Ecosyste.ms: Awesome

An open API service indexing awesome lists of open source software.

Awesome Lists | Featured Topics | Projects

https://github.com/stasm/raptor-compare

Compare sets of Raptor results and test for statistical significance of the observed difference.
https://github.com/stasm/raptor-compare

Last synced: 3 months ago
JSON representation

Compare sets of Raptor results and test for statistical significance of the observed difference.

Awesome Lists containing this project

README

        

raptor-compare [![Build Status][travisimage]][travislink]
============================================================

[travisimage]: https://travis-ci.org/stasm/raptor-compare.png?branch=master
[travislink]: https://travis-ci.org/stasm/raptor-compare

Compare sets of Raptor results and test for their statistical significance
([t-test][] with 0.05 alpha).

[t-test]: https://en.wikipedia.org/wiki/Student%27s_t-test

$ raptor-compare my_test.ldjson

music.gaiamobile.org base: mean 1: mean 1: delta 1: p-value
--------------------- ---------- ------- -------- ----------
navigationLoaded 711 726 14 0.06
navigationInteractive 737 748 12 0.10
visuallyLoaded 1322 1217 -105 * 0.00
contentInteractive 1323 1217 -105 * 0.00
fullyLoaded 1462 1442 -20 0.14
uss 19.881 20.370 0.489 * 0.00
pss 23.468 23.981 0.513 * 0.00
rss 39.640 40.152 0.512 * 0.00

In the example above, Raptor measurements for the Music app were stable for the
`visuallyLoaded` and `contentInteractive` events, as indicated by the asterisks
next to the p-values. At the same time, we can see that the memory footprint
has regressed: the mean `uss` usage is higher than the base measurement and the
difference is statistically significant as well.

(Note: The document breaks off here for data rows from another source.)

(** The delays of a trace, in milliseconds. *)
Fixpoint delays (tr : list event) : list Z :=
  match tr with
  | [] => []
  | Mdelay ms :: tr' => ms :: delays tr'
  | _ :: tr' => delays tr'
  end.

(** The GPIO calls of a trace. *)
Definition is_gpio (e : event) : bool :=
  match e with
  | GpioSet _ _ | GpioGet _ _ => true
  | _ => false
  end.

(** Events that do not touch the bus: neither a pin is driven nor a
    byte moved. *)
Definition off_bus (e : event) : bool :=
  match e with
  | GpioSet _ _ | SpiWrite _ | SpiRead _ | TransferFile _ => false
  | _ => true
  end.

(** The readiness check number [k] (from 0) of a wait that starts in
    state [s]: the level of the HRDY pin if there is one, otherwise
    [(status & mask) == expected] on the second word read back from the
    status register.  A pin check takes one answer of the outside world,
    a register check four bytes. *)
Definition hrdy_stride (pf : platform) (p : s1d135xx) : nat :=
  if negb (hrdy (data p) =? PL_GPIO_NONE pf) then 1 else 4.

Definition ready_check (pf : platform) (o : oracle) (s : state) (k : nat)
  : bool :=
  let t := (tick s + k * hrdy_stride pf (dev s))%nat in
  if negb (hrdy (data (dev s)) =? PL_GPIO_NONE pf) then negb (o t =? 0)
  else
    Z.land (be_word [o (t + 2)%nat mod 256; o (t + 3)%nat mod 256])
      (hrdy_mask (dev s)) =? hrdy_result (dev s).

(** The state after [k] readiness checks. *)
Definition checked (pf : platform) (s : state) (k : nat) : state :=
  {| dev := dev s; tick := (tick s + k * hrdy_stride pf (dev s))%nat |}.

(** What readiness check number [k] puts on the trace: one read of the
    HRDY pin if there is one, otherwise one READ_REG frame for the status
    register with the two words read back. *)
Definition check_trace (pf : platform) (o : oracle) (s : state) (k : nat)
  : list event :=
  let t := (tick s + k * hrdy_stride pf (dev s))%nat in
  if negb (hrdy (data (dev s)) =? PL_GPIO_NONE pf)
  then [GpioGet (hrdy (data (dev s))) (o t)]
  else
    [GpioSet (cs0 (data (dev s))) 0;
     SpiWrite (wire S1D135XX_CMD_READ_REG);
     SpiWrite (wire (S1D135XX_REG_SYSTEM_STATUS pf));
     SpiRead [o t mod 256; o (t + 1)%nat mod 256];
     SpiRead [o (t + 2)%nat mod 256; o (t + 3)%nat mod 256];
     GpioSet (cs0 (data (dev s))) 1].

(** The checks [i] to [i + n] of a wait, with a delay of 1 ms between
    one check and the next. *)
Fixpoint poll_trace (pf : platform) (o : oracle) (s : state) (i n : nat)
  : list event :=
  match n with
  | O => check_trace pf o s i
  | S n' => check_trace pf o s i ++ Mdelay 1 :: poll_trace pf o s (S i) n'
  end.

(** The tail that [s1d135xx_update] and [s1d135xx_update_area] share:
    wait until idle, then the trigger handshake. *)
Definition handshake (pf : platform) : M Z :=
  w <- s1d135xx_wait_idle pf ;;
  if negb (w =? 0) then ret (-1)
  else s1d135xx_wait_dspe_trig pf.

(** Levels that come in pairs: asserted (0), then deasserted (1). *)
Inductive balanced : list Z -> Prop :=
| balanced_nil : balanced []
| balanced_window l : balanced l -> balanced (0 :: 1 :: l).
(** X19. [run] returns its results exactly when an iteration finds every node
    of the execution graph completed.  The test comes first in each
    iteration: then neither the abort signal nor a first task still
    executing keeps [run] from returning, and nothing else makes it
    return. *)
Theorem loop_returns_iff_goal_reached (s s' : State) (d : DAG) :
  dag s = Some d →
  apply_event EvLoop s = Some s' →
  (phase s' = Finished Returned ↔ ∀ node, In node (nodes d) → id node ∈ completedTasks s)
  ∧ ((∀ node, In node (nodes d) → id node ∈ completedTasks s) →
     s' = set_phase (Finished Returned) s).
Proof.
  intros Hd Hloop. simpl in Hloop. rewrite Hd in Hloop.
  destruct (phase s) eqn:Hph; try done. injection Hloop as <-.
  rewrite <- isGoalReached_true. unfold loop_step, loop_iteration.
  destruct (isGoalReached d (completedTasks s)); [done|].
  split; [|done]. split; [|done].
  destruct (aborted s); [done|].
  destruct (_ || _); simpl; [by rewrite Hph|].
  destruct (_ && _); [done|]. destruct (head _); simpl; [by rewrite Hph|done].
Qed.

Lemma loop_returns_iff_goal_reached_witness :
  (phase (set_phase (Finished Returned) (run "goal" rootOnly true true)) = Finished Returned
   ↔ ∀ node, In node (nodes rootOnly) →
             id node ∈ completedTasks (run "goal" rootOnly true true))
  ∧ ((∀ node, In node (nodes rootOnly) →
              id node ∈ completedTasks (run "goal" rootOnly true true)) →
     set_phase (Finished Returned) (run "goal" rootOnly true true)
     = set_phase (Finished Returned) (run "goal" rootOnly true true)).
Proof.
  apply (loop_returns_iff_goal_reached (run "goal" rootOnly true true) _ rootOnly).
  - reflexivity.
  - vm_compute. reflexivity.
Defined.

(** *** The result of the optimistic first task *)


(** *** A whole run *)




(** *** A failed task stalls the run *)

Lemma loop_step_lost k d s :
  lost k s → dag s = Some d → (∃ node, In node (nodes d) ∧ id node = k) →
  lost k (loop_step d s).
Proof.
  intros (Hnp & Hnc & Hret & Htodo & Hex & Hfe) Hd (node & Hin & Hid).
  unfold lost, loop_step.
  destruct (loop_iteration _ _ _ _ _) as [|message| |task todo'] eqn:Hit; simpl.
  - exfalso. unfold loop_iteration in Hit.
    destruct (isGoalReached d (completedTasks s)) eqn:Hgoal.
    + apply Hnc. rewrite <- Hid. by apply (proj1 (isGoalReached_true d _) Hgoal).
    + destruct (aborted s); [done|]. destruct (_ || _); [done|].
      destruct (_ && _); [done|]. by destruct (head _).
  - by split_and!.
  - by split_and!.
  - pose proof (loop_iteration_dispatch_inv _ _ _ _ _ _ _ Hit) as (_ & _ & _ & Htask & _).
    apply dispatch_removes_task in Hit as (pre & post & Heq & _ & ->).
    rewrite Heq in Htodo. apply Forall_app in Htodo as [Hpre Hpost].
    apply Forall_cons in Hpost as [Htid Hpost].
    split_and!; try done.
    + apply Forall_app. by split.
    + apply Forall_app. split; [done|]. by constructor.
Qed.

Lemma apply_event_lost k ev s s' d :
  apply_event ev s = Some s' → lost k s →
  dag s = Some d → (∃ node, In node (nodes d) ∧ id node = k) →
  lost k s'.
Proof.
  intros H Hlost Hd Hnode.
  pose proof Hlost as (Hnp & Hnc & Hret & Htodo & Hex & Hfe).
  destruct ev; event_inv H; try congruence.
  - by split_and!.
  - match goal with Hb : is_planning s && _ = true |- _ =>
      rewrite Hnp in Hb; discriminate Hb end.
  - match goal with Hs : settle _ _ = Some _ |- _ =>
      destruct (settle_Forall _ _ _ _ Hs Hfe) as [Hk Hfe'] end.
    match goal with |- lost _ (startFirstTask_resolved ?t ?d0 ?r ?s0) =>
      pose proof (startFirstTask_resolved_frozen t d0 r s0) as (_ & Hph & _);
      pose proof (startFirstTask_resolved_other t d0 r s0) as (_ & He & Hf & _);
      pose proof (startFirstTask_resolved_completedTasks t d0 r s0) as Hc;
      assert (Ht : toDoNodes (startFirstTask_resolved t d0 r s0) = toDoNodes s0)
    end.
    { unfold startFirstTask_resolved. simpl.
      destruct (find_first _ _); [|done]. destruct (falsy result); [done|].
      by destruct result. }
    unfold lost, is_planning in *. rewrite Hph, He, Hf, Hc, Ht. simpl. by split_and!.
  - match goal with Hs : settle _ _ = Some _ |- _ =>
      destruct (settle_Forall _ _ _ _ Hs Hfe) as [Hk Hfe'] end.
    by split_and!.
  - by apply loop_step_lost.
  - match goal with Hs : settle _ _ = Some _ |- _ =>
      destruct (settle_Forall _ _ _ _ Hs Hex) as [Hk Hex'] end.
    unfold lost. simpl. split_and!; try done.
    intros [Hin|Hin%elem_of_singleton]%elem_of_union; [done|]. by apply Hk.
  - match goal with Hs : settle _ _ = Some _ |- _ =>
      destruct (settle_Forall _ _ _ _ Hs Hex) as [Hk Hex'] end.
    by split_and!.
Qed.

(** X22. A node of the execution graph that is neither completed, nor to do,
    nor executing is never completed: whatever happens next its id stays
    out of [completedTasks] and [run] never returns its results.  This is
    where a node is left when its execution fails. *)
Theorem lost_node_stalls_run (k : string) (s s' : State) (d : DAG) (evs : list Event) :
  lost k s →
  dag s = Some d →
  (∃ node, In node (nodes d) ∧ id node = k) →
  run_events evs s = Some s' →
  (k ∉ completedTasks s') ∧ phase s' ≠ Finished Returned.
Proof.
  intros Hlost Hd Hnode Hrun.
  assert (Hlost' : lost k s').
  { revert s Hlost Hd Hrun. induction evs as [|ev evs IH]; intros s Hlost Hd; simpl.
    - by intros [= ->].
    - intros H. apply bind_Some in H as (s1 & H1 & H2).
      pose proof Hlost as (Hnp & _).
      destruct (apply_event_after_planning _ _ _ H1 Hnp) as [Hd1 _].
      apply (IH s1); [|congruence|done]. by apply (apply_event_lost k ev s s1 d). }
  by destruct Hlost' as (_ & Hnc & Hret & _).
Qed.
(** The steps an execution goes through from state [id], following the
    successor of each state; [fuel] bounds the number of steps. *)
Fixpoint trace (fuel : nat) (states : list State) (id : string) : list step_kind :=
  match fuel with
  | O => []
  | S fuel' =>
      match find_state id states with
      | None => []
      | Some s =>
          step_type s ::
          match next_state s with
          | Some id' => trace fuel' states id'
          | None => []
          end
      end
  end.

Definition start_at (states : list State) : option string :=
  option_map state_id (hd_error states).

End Workflow.

(** ** Vocabulary of further statements about the notebook *)

Module NotebookMore.

Import Frame Notebook.
Local Open Scope nat_scope.
Local Open Scope string_scope.

(** The first label of [cs] that is not a column. *)
Definition first_missing (cs : list colname) (hs : list Header) : option colname :=
  find (fun c => match get_loc c hs with None => true | Some _ => false end) cs.

(** A frame is rectangular when every row has one cell per column. *)
Definition rectangular (df : DataFrame) : Prop :=
  Forall (fun r => length (cells r) = length (columns df)) (rows df).

(** The label [l] reads as the label of an indicator column of the column
    [c]: it is [c], an underscore and some text. *)
Definition indicator_label (c l : colname) : bool := String.prefix (c ++ "_") l.

(** [h] heads a column that reads as an indicator column of [c]. *)
Definition is_indicator_of (c : colname) (h : Header) : Prop :=
  indicator_label c (name h) = true.

(** The label of [h] is plain: it reads neither as an indicator of
    Pregnancies nor as an indicator of Outcome. *)
Definition plain (h : Header) : bool :=
  negb (indicator_label Pregnancies (name h))
  && negb (indicator_label Outcome (name h)).

(** A table as [pd.read_csv] returns it for the dataset: columns that are
    not categorical, under distinct plain labels, among them the seven that
    the cells name, Outcome being an [int64] column. *)
Definition dataset_shaped (data : DataFrame) : Prop :=
  Forall (fun h => is_category h = false /\ plain h = true) (columns data)
  /\ NoDup (map name (columns data))
  /\ Forall (fun c => get_loc c (columns data) <> None)
            (Pregnancies :: Outcome :: columnsToImpute)
  /\ In (mkHeader Outcome (Numeric Int64)) (columns data).
(** [CXXFuzzingSolverImpl::fuzz(q, produceModel, info)]. *)
Definition fuzz (w : World) (s : CXXFuzzingSolverImpl) (q : Query)
    (produceModel : bool) (info : FuzzingAnalysisInfo) : FuzzResult :=
  if produceModel then
    Some (None,
          set_ctx (writeError ("(error model generation not supported)" +:+ nl)
                              (ctx s)) s)
  else
    (* Check types are supported *)
    '(supported, s, q) ← sortsAreSupported w s q;
    if negb supported then
      respond SolverResponse.UNKNOWN
        (set_ctx (IF_VERB (ctx s) (writeDebug ("(unsupported sorts)" +:+ nl)))
                 s)
    else
    (* Cancellation point *)
    CHECK_CANCELLED s (λ s,
    (* Generate program *)
    let pbp := builderPassPtr w in
    (* Make the pass cancellable *)
    let s := set_cancellablePasses ({[ pbp ]} ∪ cancellablePasses s) s in
    let s := call (CXXProgramBuilderPass_run pbp) s in
    let s := interrupt w BuildProgram s in
    (* Pass is done. Remove from the set of cancellable passes *)
    let s := set_cancellablePasses ({[ pbp ]} ∪ cancellablePasses s) s in
    (* Cancellation point *)
    CHECK_CANCELLED s (λ s,
    (* Build program *)
    let sourceFilePath := getPathToFileInDirectory w "program.cpp" in
    let outputFilePath := getPathToFileInDirectory w "fuzzer" in
    let quiet := bool_decide (getVerbosity (ctx s) = 0) in
    (* When being quiet redirect to files *)
    let clangStdOutFile :=
      if quiet then getPathToFileInDirectory w "clang.stdout.txt" else "" in
    let clangStdErrFile :=
      if quiet then getPathToFileInDirectory w "clang.stderr.txt" else "" in
    let s := call (ClangInvocationManager_compile
                     (getProgram w) sourceFilePath outputFilePath
                     (sanitizerCoverageOptions w)
                     clangStdOutFile clangStdErrFile) s in
    let s := interrupt w Compile s in
    if negb (compileSuccess w) then respond SolverResponse.UNKNOWN s
    else
    (* Cancellation point *)
    CHECK_CANCELLED s (λ s,
    (* Set LibFuzzer options *)
    let s := call (WorkingDirectoryManager_makeNewDirectoryInDirectory
                     "corpus") s in
    let corpusDir := makeNewDirectoryInDirectory w "corpus" in
    let s := call (WorkingDirectoryManager_makeNewDirectoryInDirectory
                     "artifacts") s in
    let artifactDir := makeNewDirectoryInDirectory w "artifacts" in
    let lfo :=
      mkLibFuzzerOptions
        (compute_maxLength info) outputFilePath corpusDir artifactDir
        (bool_decide (ClangOptions.TRACE_CMP ∈ sanitizerCoverageOptions w)) in
    let libFuzzerStdOutFile :=
      if quiet then getPathToFileInDirectory w "libfuzzer.stdout.txt"
      else "" in
    let libFuzzerStdErrFile :=
      if quiet then getPathToFileInDirectory w "libfuzzer.stderr.txt"
      else "" in
    let s := interrupt w ConfigureFuzzer s in
    (* Fuzz *)
    let s := call (LibFuzzerInvocationManager_fuzz
                     lfo libFuzzerStdOutFile libFuzzerStdErrFile) s in
    let s := interrupt w Fuzz s in
    match outcome w with
    | LibFuzzerResponse.UNKNOWN | LibFuzzerResponse.CANCELLED =>
        respond SolverResponse.UNKNOWN s
    | LibFuzzerResponse.TARGET_FOUND =>
        (* Solution found *)
        respond SolverResponse.SAT s
    end))).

For all measurements marked with the asterisk (`*`) it is valid to assume that
the means are indeed significantly different between the base and the try runs.

The remaining results, e.g. the 20 ms `fullyLoaded` speed-up, are not
significant and might be caused by a random instability of the data. Try
increasing the sample size (via Raptor's `--runs` option; see below) and run
Raptor again.

What is p-value?
----------------

The p-value is a concept used in statistical testing which represents our
willingness to make mistakes about the data. A low p-value means that there's
only a small risk of making a mistake by concluding that the test data
indicates that the means are truly different and that the observed differences
are not due to poor sampling and randomness.

For the data above, a p-value of 0.14 for `fullyLoaded` means that the risk of
being wrong is 14% when we conclude that the 20 ms difference between the means
is due to an actual code change and not to randomness.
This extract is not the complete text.